In his hotel session, Sam began by following faithfully the patter he had learned off by heart. He had already used it successfully several times before with various subjects, to his surprise and delight. How amazing it was he concluded—to think that he, a naïve teen, could exert such control over another’s mind! But more than power drew him to this art; what a novel exploit into a dark world it presented! Sam felt the utter joy he imagined he shared with the first man to receive fire from the hand of Prometheus.

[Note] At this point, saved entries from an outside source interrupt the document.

(** * template_helpers.py: status classification and dashboard view-model

    A shallow embedding of [src/template_helpers.py]: the proxy-aware base
    URL rule ([get_base_url_from_request]), the account status decision
    ([_get_account_status]) and the assembly of the admin page data
    ([prepare_admin_template_data]).

    Python values are modelled as follows.
    - [str] is [string]; a non-ASCII literal is the sequence of its UTF-8
      bytes.  The only character-level operation of the module is
      [rstrip("/")], and "/" is a single byte that never occurs inside a
      multi-byte sequence, so nothing depends on the encoding.
    - [int] is [Z]; [bool] is [bool]; [None]-or-value is [option].
    - the request headers and a log record are finite maps with string keys
      ([gmap string string]); the header names are the lower-case ones the
      framework looks up.
    - the account pool, a dict iterated in insertion order, is an
      association list. *)

From Stdlib Require Import ZArith String Ascii List Lia.
From Stdlib Require Import DecimalString DecimalPos DecimalZ.
From stdpp Require Import base option gmap strings.

Open Scope string_scope.

(** ** Python primitives used by the module *)

Module Py.

(** The double-quote character. *)
Definition dquote : ascii := "034"%char.

(** The HTML literals of the source contain double quotes.  They are
    written below with a backquote in the place of each double quote (the
    source has no backquote anywhere) and [lit] puts the double quotes
    back, so that a literal can be compared with the source character by
    character. *)
Fixpoint lit (s : string) : string :=
  match s with
  | EmptyString => EmptyString
  | String c s' => String (if Ascii.eqb c "`" then dquote else c) (lit s')
  end.

(** [c in chars] for a character and a string. *)
Fixpoint char_in (c : ascii) (chars : string) : bool :=
  match chars with
  | EmptyString => false
  | String d chars' => Ascii.eqb c d || char_in c chars'
  end.

(** The characters of [t] all belong to [chars]. *)
Fixpoint all_in (chars t : string) : bool :=
  match t with
  | EmptyString => true
  | String c t' => char_in c chars && all_in chars t'
  end.

(** [s.rstrip(chars)]: drop the longest suffix made of characters of
    [chars]. *)
Fixpoint rstrip (chars : string) (s : string) : string :=
  match s with
  | EmptyString => EmptyString
  | String c s' =>
      match rstrip chars s' with
      | EmptyString => if char_in c chars then EmptyString else String c EmptyString
      | String d r => String c (String d r)
      end
  end.

(** The last character of a string, if any: [s.endswith(c)] holds exactly
    when it is [c]. *)
Fixpoint last_char (s : string) : option ascii :=
  match s with
  | EmptyString => None
  | String c EmptyString => Some c
  | String _ s' => last_char s'
  end.

(** [bool(s)] for a string: the empty string is false. *)
Definition truthy (s : string) : bool :=
  match s with
  | EmptyString => false
  | String _ _ => true
  end.

(** [str(n)] for an integer: decimal digits, with a minus sign when
    negative. *)
Definition str_int (n : Z) : string := NilZero.string_of_int (Z.to_int n).

(** [str(x)] where [x] is a string or [None]. *)
Definition str_opt (x : option string) : string :=
  match x with
  | Some s => s
  | None => "None"
  end.

(** [d.get(key, default)] on a mapping: the value stored under [key], or
    [default] when the key is absent; [d.get(key)] is
    [d.get(key, None)]. *)
Definition get (d : gmap string string) (key : string)
    (default : option string) : option string :=
  match d !! key with
  | Some v => Some v
  | None => default
  end.

(** [x in l] for a list: some element is equal to [x]. *)
Definition elem (x : option string) (l : list (option string)) : bool :=
  existsb (fun e => bool_decide (x = e)) l.

(** [a or b] on an optional string: [a] unless it is [None] or empty. *)
Definition or_else (a : option string) (b : string) : string :=
  match a with
  | Some (String c s) => String c s
  | _ => b
  end.

End Py.

(** ** get_base_url_from_request *)

(** [config.basic]: the configured base URL, possibly absent or empty. *)
Record BasicConfig := { base_url : option string }.

(** The part of the request the module reads: [request.headers] and
    [request.url.scheme]. *)
Record Request := {
  headers : gmap string string;
  url_scheme : string
}.

Definition get_base_url_from_request (basic : BasicConfig) (request : Request)
  : string :=
  match base_url basic with
  | Some (String c b) => Py.rstrip "/" (String c b)
  | _ =>
      let forwarded_proto :=
        Py.get (headers request) "x-forwarded-proto" (Some (url_scheme request)) in
      let forwarded_host :=
        Py.get (headers request) "x-forwarded-host"
          (Py.get (headers request) "host" None) in
      Py.str_opt forwarded_proto ++ "://" ++ Py.str_opt forwarded_host
  end.

(** ** _get_account_status *)

Section AccountStatusModel.

(** [core.account.format_account_expiration] is imported by the module and
    is not part of it: it is a parameter here, together with the type of
    the remaining-hours value it receives and the type of the second
    component of its result, which the module discards. *)
Context {hours expire_aux : Type}.
Variable format_account_expiration : hours -> string * expire_aux * string.

(** [account_manager.config], as far as the module reads it.  The methods
    [get_remaining_hours()] and [is_expired()] are represented by the value
    they return at the time of the call. *)
Record AccountConfig := {
  account_id : string;
  disabled : bool;
  expires_at : option string;
  get_remaining_hours : hours;
  is_expired : bool
}.

(** An account manager of the pool; [get_cooldown_info()] is represented
    by the pair it returns. *)
Record AccountManager := {
  config : AccountConfig;
  get_cooldown_info : Z * string;
  is_available : bool;
  conversation_count : Z
}.

(** The dictionary returned by [_get_account_status]. *)
Record AccountStatus := {
  status_text : string;
  status_color : string;
  dot_color : string;
  row_opacity : string;
  action_buttons : string;
  expire_display : string;
  config_obj : AccountConfig
}.

Definition _get_account_status (account_manager : AccountManager)
  : AccountStatus :=
  let config_obj := config account_manager in
  let remaining_hours := get_remaining_hours config_obj in
  let '(expire_status_text, _, expire_display) :=
    format_account_expiration remaining_hours in
  let is_expired := is_expired config_obj in
  let is_disabled := disabled config_obj in
  let '(cooldown_seconds, cooldown_reason) :=
    get_cooldown_info account_manager in
  let '(status_text, status_color, dot_color, row_opacity, action_buttons) :=
    if is_expired then
      ("过期禁用", "#9e9e9e", "#9e9e9e", "0.5",
       Py.lit "<button onclick=`deleteAccount('" ++
       account_id config_obj ++
       Py.lit "')` class=`btn-sm btn-delete` title=`删除`>删除</button>")
    else if is_disabled then
      ("手动禁用", "#9e9e9e", "#9e9e9e", "0.5",
       Py.lit "
            <button onclick=`enableAccount('" ++
       account_id config_obj ++
       Py.lit "')` class=`btn-sm btn-enable` title=`启用`>启用</button>
            <button onclick=`deleteAccount('" ++
       account_id config_obj ++
       Py.lit "')` class=`btn-sm btn-delete` title=`删除`>删除</button>
        ")
    else if (cooldown_seconds =? -1)%Z then
      (cooldown_reason, "#f44336", "#f44336", "0.5",
       Py.lit "
            <button onclick=`enableAccount('" ++
       account_id config_obj ++
       Py.lit "')` class=`btn-sm btn-enable` title=`启用`>启用</button>
            <button onclick=`deleteAccount('" ++
       account_id config_obj ++
       Py.lit "')` class=`btn-sm btn-delete` title=`删除`>删除</button>
        ")
    else if (cooldown_seconds >? 0)%Z then
      (cooldown_reason ++ " (" ++ Py.str_int cooldown_seconds ++ "s)",
       "#ff9800", "#ff9800", "1",
       Py.lit "
            <button onclick=`disableAccount('" ++
       account_id config_obj ++
       Py.lit "')` class=`btn-sm btn-disable` title=`禁用`>禁用</button>
            <button onclick=`deleteAccount('" ++
       account_id config_obj ++
       Py.lit "')` class=`btn-sm btn-delete` title=`删除`>删除</button>
        ")
    else
      let is_avail := is_available account_manager in
      let '(status_text, status_color, dot_color) :=
        if is_avail then
          if String.eqb expire_status_text "正常" then
            (expire_status_text, "#4caf50", "#34c759")
          else if String.eqb expire_status_text "即将过期" then
            (expire_status_text, "#ff9800", "#ff9800")
          else
            (expire_status_text, "#f44336", "#f44336")
        else
          ("不可用", "#f44336", "#ff3b30") in
      (status_text, status_color, dot_color, "1",
       Py.lit "
            <button onclick=`disableAccount('" ++
       account_id config_obj ++
       Py.lit "')` class=`btn-sm btn-disable` title=`禁用`>禁用</button>
            <button onclick=`deleteAccount('" ++
       account_id config_obj ++
       Py.lit "')` class=`btn-sm btn-delete` title=`删除`>删除</button>
        ") in
  {| status_text := status_text;
     status_color := status_color;
     dot_color := dot_color;
     row_opacity := row_opacity;
     action_buttons := action_buttons;
     expire_display := expire_display;
     config_obj := config_obj |}.

End AccountStatusModel.

(** ** prepare_admin_template_data *)

(** The template variables returned by [prepare_admin_template_data].  The
    entries [request], [multi_account_mgr] and [main] hand the arguments back
    unchanged and are left out. *)
Record TemplateData := {
  current_url : string;
  api_key_status : string;
  error_alert : string;
  api_base_url : string;
  api_base_v1 : string;
  api_endpoint : string;
  accounts_html : string;
  admin_path_segment : string;
  api_path_segment : string
}.

Section AdminTemplateModel.

Context {hours expire_aux : Type}.
Variable format_account_expiration : hours -> string * expire_aux * string.

(** The error tally: the loop over [log_buffer] (run while holding
    [log_lock], which has no effect on the value computed). *)
Definition error_count_loop (log_buffer : list (gmap string string)) : Z :=
  fold_left
    (fun error_count log =>
       if Py.elem (Py.get log "level" None) [Some "ERROR"; Some "CRITICAL"]
       then (error_count + 1)%Z
       else error_count)
    log_buffer 0%Z.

“Linda, fix your vision on this charm,” he had suggested as he held up the glinting bangle in a darkened room. And just as he had done before with other subjects, he continued in a practiced calm and confident voice, “You are getting sleepy. Your eye lids are growing heavy. Sooooo, heavy. You can hardly keep them open. It’s okay to let them close.” Linda had complied. “Relax. Just relax. Now imagine you see the charm. Do you see it, Linda?”

“Yes,” the slight brunette replied.

“Good. Imagine that it is moving away from you. Concentrate on the charm as it moves slowly away. See the charm and listen only to the sound of my voice, only to the sound of my voice, as it moves away into the darkness. You can see it shining and you can hear my voice. That is all you can see and hear,” Sam recited in his most reassuring intonation.

locket

Aunt Mary Benefited

Sammy remembered even now, how—at his mother’s insistence—he had “put Aunt Mary under.” The strange request came because of Mary’s terrible headache pain, and because of his mother’s desperation and kindness. She was aware, as well, of her son’s psychological adventures and, although wary and cautionary, she exhibited an indulgent tolerance of his latest exploration. The ritual proceeded flawlessly with his aunt. She progressed rapidly through the several stages of hypnosis. At last, the young hypnotist suggested that she relax, beginning with her toes then progressing upward. When he commanded her scalp to relax, his eyes widened in astonishment. He looked at his mother’s face. She saw it too. Her mouth was open in amazement. The hair on Mary’s head seemed to become a thing alive, crawling backward as the muscles in her scalp did indeed unclench, relieving the immediate cause of her tension headache.

After a minute of relaxation and post hypnotic suggestion that she would awaken refreshed as from a good nap, feeling no pain, her headache gone, Sam began the count down. “I will count backward. As I do, you will begin to wake up and you will awaken refreshed and alert. Three, you are beginning to awaken. Two, you are becoming aware of the world around you. One, you are waking up.” He snapped his fingers. “You are fully awake. . . . Aunt Mary, How do you feel?” he inquired.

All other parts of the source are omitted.